About the security content of Safari 26.4

This document describes the security content of Safari 26.4.

About Apple security updates

For our customers' protection, Apple doesn't disclose, discuss, or confirm security issues until an investigation has occurred and patches or releases are available. Recent releases are listed on the Apple security releases page.

Apple security documents reference vulnerabilities by CVE-ID when possible.

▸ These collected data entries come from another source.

(* ===== verification/LoopProps.v ===== *)
(** What the agent loop promises: the protocol of its events, the row of its
    run, its tool calls, its iterations and the causes it reports, with a
    concrete run that exercises them. *)
From S2P Require Import Prelude Json Shared Deadlines Context Tools Models Repos Effects Loop LoopFacts LoopInvariants.

(** ** A concrete run: the tool fixture and one tool *)

Definition demo_tool : ToolDefinition :=
  {| tool_name := FIXTURE_TOOL_NAME; tool_description := "echoes"; inputSchema := JObj [] |}.

Definition demo_agent : AgentRecord :=
  {| ag_agentId := "agt_1"; ag_workspaceId := "ws_1"; ag_name := "demo";
     ag_modelConfig := {| mc_model := "fixture/demo"; mc_temperature := None; mc_maxTokens := None |};
     ag_systemPrompt := "Be brief."; ag_memoryConfig := None; ag_toolRunnerUrl := None;
     ag_tools := [demo_tool] |}%string.

Definition demo_ctx (signal : Signal) : RunContext :=
  {| ctx_sessionId := "ses_1"; ctx_runId := "run_1"; ctx_agentConfig := demo_agent;
     ctx_abortSignal := signal; ctx_iterationCount := 0 |}%string.

Definition demo_options : AgentEngineOptions :=
  {| o_maxToolIterations := None; o_toolTimeoutMs := Some 50%Z; o_modelTimeoutMs := None;
     o_totalRunMs := None; o_memoryStrategy := None; o_lastN := None |}.

Definition demo_run (s : RunStatus) : RunRecord :=
  {| run_runId := "run_1"; run_sessionId := "ses_1"; run_status := s;
     run_model := "fixture/demo"; run_tokenUsage := None |}.

Definition demo_db (runs : gmap string RunRecord) : Db :=
  {| db_sessions := {["ses_1" := {| ses_sessionId := "ses_1"; ses_agentId := "agt_1";
                                    ses_userId := None; ses_status := active |}]};
     db_agents := {["agt_1" := demo_agent]}; db_runs := runs;
     db_messages := [{| msg_messageId := "msg_user"; msg_sessionId := "ses_1"; msg_runId := None;
                        msg_role := user_role; msg_content := "hi" |}];
     db_toolCalls := ∅ |}%string.

Definition demo_prepared_db : Db := demo_db {["run_1"%string := demo_run running]}.

(** Every effect takes a millisecond; the executor answers, or overruns. *)
Definition demo_outside (slow : bool) : Outside FixtureProvider :=
  {| took := fun n => if slow && (n =? 10)%nat then 60%N else 1%N;
     refused := fun _ _ => None; torn := fun _ => false;
     streams := fun _ p req => generate p req (fun _ => false);
     executes := fun _ call _ _ => inl (result_ok (call_arguments call));
     nanoid := fun n => string_of_Z (Z.of_nat n); traced := false; finish_fails := false |}.

Definition demo_registry : ProviderRegistry FixtureProvider :=
  register "fixture" (fun _ => createToolFixtureProvider) (Some (key_config "k")) empty_registry.

Definition accept_all : json -> res string ValidateFunction := fun _ => Ok (fun _ => None).

Definition demo (slow : bool) (signal : Signal) : outcome error unit * LoopState :=
  runAgentLoop (demo_outside slow) accept_all demo_registry (fun _ => None) (demo_ctx signal) ""
    demo_options (Some "msg_user"%string) (init_state 0 demo_prepared_db 0).

Example demo_completes :
  map event_type (l_events (demo false None).2) =
    ["message_started"; "token"; "tool_call_started"; "tool_call_completed";
     "token"; "token"; "token"; "token"; "token"; "message_completed"]%string /\
  run_status <$> db_runs (l_db (demo false None).2) !! "run_1"%string = Some completed /\
  length (db_messages (l_db (demo false None).2)) = 4.
Proof. by vm_compute. Qed.

Example demo_times_out :
  map announced (l_events (demo true None).2) = [None; None; None; None; Some timed_out] /\
  run_status <$> db_runs (l_db (demo true None).2) !! "run_1"%string = Some timed_out.
Proof. by vm_compute. Qed.

Example demo_cancelled :
  map announced (l_events (demo false (Some (5%Z, by_caller (PlainError "AbortError" "stop")))).2)
  = [None; None; Some cancelled].
Proof. by vm_compute. Qed.

(** ** The theorems *)
Section theorems.
Context {P : Type} (outside : Outside P).
Context (ajv_compile : json -> res string ValidateFunction).
Context (registry : ProviderRegistry P) (penv : string -> option string).
Context (ctx : RunContext) (userContent : string) (options : AgentEngineOptions).
Context (prepared : option string) (now : Z) (db : Db).

(** The outcome and the last state of a run called with these tables. *)
Definition final : outcome error unit * LoopState :=
  runAgentLoop outside ajv_compile registry penv ctx userContent options prepared
    (init_state now db (ctx_iterationCount ctx)).

Abbreviation rid := (ctx_runId ctx).

(** C1: whatever the database, the provider, the executor, the signals and the
    consumer do, the generator never throws, and the events it yields follow
    the protocol: [message_started], tokens and bracketed tool calls, then
    exactly one terminal event, after which it yields nothing. *)
Theorem run_follows_protocol :
  match final.1 with
  | Ret _ => chat_run ph_init (l_events final.2) = Some ph_done
  | Throw _ => False
  | Torn => exists p, chat_run ph_init (l_events final.2) = Some p
  end.
Proof.
  assert (H := run_phase outside ajv_compile registry penv ctx userContent options prepared
    (init_state now db (ctx_iterationCount ctx)) eq_refl).
  fold final in H. by destruct final.1.
Qed.

(** C2: the terminal event tells the truth about the row: when the run's row
    is [running] at the start and the database accepts the transitions that
    the catch block asks for, the last event announces the status the row ends
    in - also when completing the run is what failed. *)
Theorem terminal_event_matches_row :
  prepared <> None ->
  run_status <$> db_runs db !! rid = Some running ->
  (forall n k, k = st_run_fail \/ k = st_run_cancel \/ k = st_run_timeout ->
     refused outside n k = None) ->
  final.1 = Ret tt ->
  exists es e st, l_events final.2 = es ++ [e] /\ announced e = Some st /\
    run_status <$> db_runs (l_db final.2) !! rid = Some st.
Proof.
  intros Hp Hr Hk He.
  assert (H := run_settles outside ajv_compile registry penv ctx userContent options prepared Hk Hp
    (init_state now db (ctx_iterationCount ctx)) Hr).
  fold final in H. rewrite He in H. exact H.
Qed.

(** C3: however the run ends - also when its consumer abandons it in the middle
    of a tool call - no tool call it opened is left [started]: a row that is
    still [started] was there before. *)
Theorem no_call_left_started id r :
  (forall n, refused outside n st_call_fail = None) ->
  db_toolCalls (l_db final.2) !! id = Some r -> tcr_status r = tc_started ->
  db_toolCalls db !! id = Some r.
Proof.
  intros Hf Hr Hst.
  assert (H := run_closes outside ajv_compile registry penv ctx userContent options prepared db Hf
    (init_state now db (ctx_iterationCount ctx)) (fun id r Hr _ => or_intror Hr) id r Hr Hst).
  destruct H as [H|H]; [by apply elem_of_nil in H|done].
Qed.

(** C4: a call reaches the executor only if its tool is one of the agent's and
    its compiled schema accepts the arguments: neither a name the model made
    up nor a tool whose schema does not compile is ever executed. *)
Theorem executed_calls_validated call :
  In call (l_executed final.2) ->
  exists def validate, In def (ag_tools (ctx_agentConfig ctx)) /\
    tool_name def = call_toolName call /\
    ajv_compile (inputSchema def) = Ok validate /\ validate (call_arguments call) = None.
Proof.
  intros Hin.
  assert (H := admitted_run outside ajv_compile registry penv ctx userContent options prepared
    (init_state now db (ctx_iterationCount ctx)) (Forall_nil_2 _)).
  rewrite Forall_forall in H. apply list_elem_of_In in Hin. apply H in Hin.
  by apply validateToolCall_valid in Hin.
Qed.

(** One run never sends more than [maxToolIterations] requests to the
    provider (less what its context has already counted), whatever the model
    keeps asking for. *)
Theorem requests_bounded :
  length (l_requests final.2) <= maxToolIterations options - ctx_iterationCount ctx.
Proof.
  by apply (run_requests outside ajv_compile registry penv ctx userContent options prepared
    (init_state now db (ctx_iterationCount ctx))).
Qed.

(** C20: the [while] loop terminates: [maxToolIterations] passes always reach
    its exit, so more fuel changes neither the outcome nor the state. *)
Theorem rounds_fuel fuel id s :
  maxToolIterations options <= fuel ->
  rounds outside ajv_compile registry penv ctx options fuel id s
  = rounds outside ajv_compile registry penv ctx options (maxToolIterations options) id s.
Proof. intros Hf. apply rounds_enough; lia. Qed.

(** An interruption is reported for what it was: a run announced
    [CANCELLED] had its signal aborted by a caller and by no deadline, and one
    announced [TIMED_OUT] had a deadline fire - the run's own, or the one of a
    call made during this run. *)
Theorem interruption_has_a_cause es e :
  final.1 = Ret tt -> l_events final.2 = es ++ [e] ->
  (announced e = Some cancelled ->
     exists t r, (t <= l_clock final.2)%Z /\ reason_at (ctx_abortSignal ctx) t = Some r /\
       timeoutReason (ctx_abortSignal ctx) t = None) /\
  (announced e = Some timed_out -> exists scope start t f,
     (now <= start <= t)%Z /\ (t <= l_clock final.2)%Z /\
     timeoutReason (deriveCallDeadline (ctx_abortSignal ctx) scope (call_timeout options scope) start) t
     = Some f).
Proof.
  intros He Hes.
  assert (H := run_cause outside ajv_compile registry penv ctx userContent options prepared now
    (init_state now db (ctx_iterationCount ctx)) (conj (Z.le_refl now) eq_refl)).
  fold final in H. rewrite He in H. destruct (H es e Hes) as [H1 H2]. split; [done|].
  intros Ha. destruct (H2 Ha) as (f & sc & st & t & ?). by exists sc, st, t, f.
Qed.

(** The loop only moves the database forward: it deletes no row, rewrites
    no message, and touches neither a run that is already terminal nor a tool
    call that is already final - also those of other runs. *)
Theorem run_moves_forward : db_le db (l_db final.2).
Proof.
  exact (forward_run outside ajv_compile registry penv ctx userContent options prepared
    (init_state now db (ctx_iterationCount ctx))).
Qed.

(** A run started without its row (the engine's direct path) never
    reaches the model: the user message names the run, whose row is created
    only afterwards, and the foreign key refuses it.  No request is sent, no
    message and no run are stored. *)
Theorem unprepared_run_never_starts :
  prepared = None -> db_runs db !! rid = None ->
  l_requests final.2 = [] /\ l_executed final.2 = [] /\
  db_messages (l_db final.2) = db_messages db /\ db_runs (l_db final.2) !! rid = None.
Proof.
  intros Hp Hr.
  destruct (unprepared_run outside ajv_compile registry penv ctx userContent options prepared Hp
    (init_state now db (ctx_iterationCount ctx)) Hr) as (?&?&?&H).
  split_and!; [done..|by apply H].
Qed.
End theorems.

(** ** Witnesses *)

Lemma terminal_event_matches_row_witness :
  exists es e st, l_events (demo true None).2 = es ++ [e] /\ announced e = Some st /\
    run_status <$> db_runs (l_db (demo true None).2) !! "run_1"%string = Some st.
Proof.
  apply (terminal_event_matches_row (demo_outside true) accept_all demo_registry (fun _ => None)
    (demo_ctx None) "" demo_options (Some "msg_user"%string) 0 demo_prepared_db).
  - discriminate.
  - vm_compute. reflexivity.
  - intros n k _. reflexivity.
  - vm_compute. reflexivity.
Defined.

(** The consumer leaves while the tool runs: its row was [started]. *)
Definition torn_outside : Outside FixtureProvider :=
  {| took := fun _ => 1%N; refused := fun _ _ => None; torn := fun n => (n =? 13)%nat;
     streams := fun _ p req => generate p req (fun _ => false);
     executes := fun _ call _ _ => inr (PlainError "Error" "boom");
     nanoid := fun n => string_of_Z (Z.of_nat n); traced := false; finish_fails := false |}.

Definition torn_db : Db :=
  set_toolCalls demo_prepared_db
    {["old"%string := {| tcr_callId := "old"; tcr_runId := "run_0"; tcr_toolName := "t";
       tcr_input := None; tcr_output := None; tcr_status := tc_started |}]}.

Lemma no_call_left_started_witness :
  db_toolCalls torn_db !! "old"%string <> None /\ db_toolCalls torn_db !! "old"%string =
  Some {| tcr_callId := "old"; tcr_runId := "run_0"; tcr_toolName := "t";
          tcr_input := None; tcr_output := None; tcr_status := tc_started |}.
Proof.
  split; [vm_compute; discriminate|].
  apply (no_call_left_started torn_outside accept_all demo_registry (fun _ => None)
    (demo_ctx None) "" demo_options (Some "msg_user"%string) 0 torn_db).
  - intros n. reflexivity.
  - vm_compute. reflexivity.
  - reflexivity.
Defined.

Lemma executed_calls_validated_witness :
  exists def validate, In def [demo_tool] /\ tool_name def = FIXTURE_TOOL_NAME /\
    accept_all (inputSchema def) = Ok validate /\ validate (Some FIXTURE_ARGUMENTS) = None.
Proof.
  apply (executed_calls_validated (demo_outside false) accept_all demo_registry (fun _ => None)
    (demo_ctx None) "" demo_options (Some "msg_user"%string) 0 demo_prepared_db
    {| call_toolName := FIXTURE_TOOL_NAME; call_callId := "tc_1";
       call_arguments := Some FIXTURE_ARGUMENTS |}).
  vm_compute. left. reflexivity.
Defined.

Lemma rounds_fuel_witness :
  rounds (demo_outside false) accept_all demo_registry (fun _ => None) (demo_ctx None) demo_options
    25 "msg_a" (init_state 0 demo_prepared_db 0)
  = rounds (demo_outside false) accept_all demo_registry (fun _ => None) (demo_ctx None) demo_options
    10 "msg_a" (init_state 0 demo_prepared_db 0).
Proof. apply (rounds_fuel (demo_outside false)). vm_compute. repeat constructor. Defined.

Lemma interruption_has_a_cause_witness :
  exists scope start t f, (0 <= start <= t)%Z /\ (t <= 75)%Z /\
    timeoutReason (deriveCallDeadline None scope (call_timeout demo_options scope) start) t = Some f.
Proof.
  apply (interruption_has_a_cause (demo_outside true) accept_all demo_registry (fun _ => None)
    (demo_ctx None) "" demo_options (Some "msg_user"%string) 0 demo_prepared_db
    (take 4 (l_events (demo true None).2))
    (run_failed "run_1" "ses_1" "TIMED_OUT" "Run exceeded the tool deadline of 50ms"
       (Some (error_json (rte_error {| rte_scope := tool_scope; rte_timeoutMs := 50 |}))))%string).
  - vm_compute. reflexivity.
  - vm_compute. reflexivity.
  - reflexivity.
Defined.

Lemma unprepared_run_never_starts_witness :
  l_requests (runAgentLoop (demo_outside false) accept_all demo_registry (fun _ => None)
    (demo_ctx None) "hi" demo_options None (init_state 0 (demo_db ∅) 0)).2 = [].
Proof.
  apply (unprepared_run_never_starts (demo_outside false) accept_all demo_registry (fun _ => None)
    (demo_ctx None) "hi" demo_options None 0 (demo_db ∅)); vm_compute; reflexivity.
Defined.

For more information about security, see the Apple Product Security page.

Safari 26.4

WebKit

Available for: macOS Sonoma and macOS Sequoia

Impact: Processing maliciously crafted web content may prevent Content Security Policy from being enforced

Description: This issue was addressed through improved state management.

CVE-2026-20665: webb

WebKit

Available for: macOS Sonoma and macOS Sequoia

Impact: Processing maliciously crafted web content may bypass Same Origin Policy

Description: A cross-origin issue in the Navigation API was addressed with improved input validation.

CVE-2026-20643: Thomas Espach

WebKit

Available for: macOS Sonoma and macOS Sequoia

Impact: Visiting a maliciously crafted website may lead to a cross-site scripting attack

Description: A logic issue was addressed with improved checks.

CVE-2026-28871: @hamayanhamayan

WebKit

Available for: macOS Sonoma and macOS Sequoia

Impact: Processing maliciously crafted web content may lead to an unexpected process crash

Description: The issue was addressed with improved memory handling.

CVE-2026-20664: Daniel Rhea, Söhnke Benedikt Fischedick (Tripton), Emrovsky & Switch, Yevhen Pervushyn

CVE-2026-28857: Narcis Oliveras Fontàs, Söhnke Benedikt Fischedick (Tripton), Daniel Rhea, Nathaniel Oh (@calysteon)

WebKit

Available for: macOS Sonoma and macOS Sequoia

Impact: A malicious website may be able to access script message handlers intended for other origins

Description: A logic issue was addressed with improved state management.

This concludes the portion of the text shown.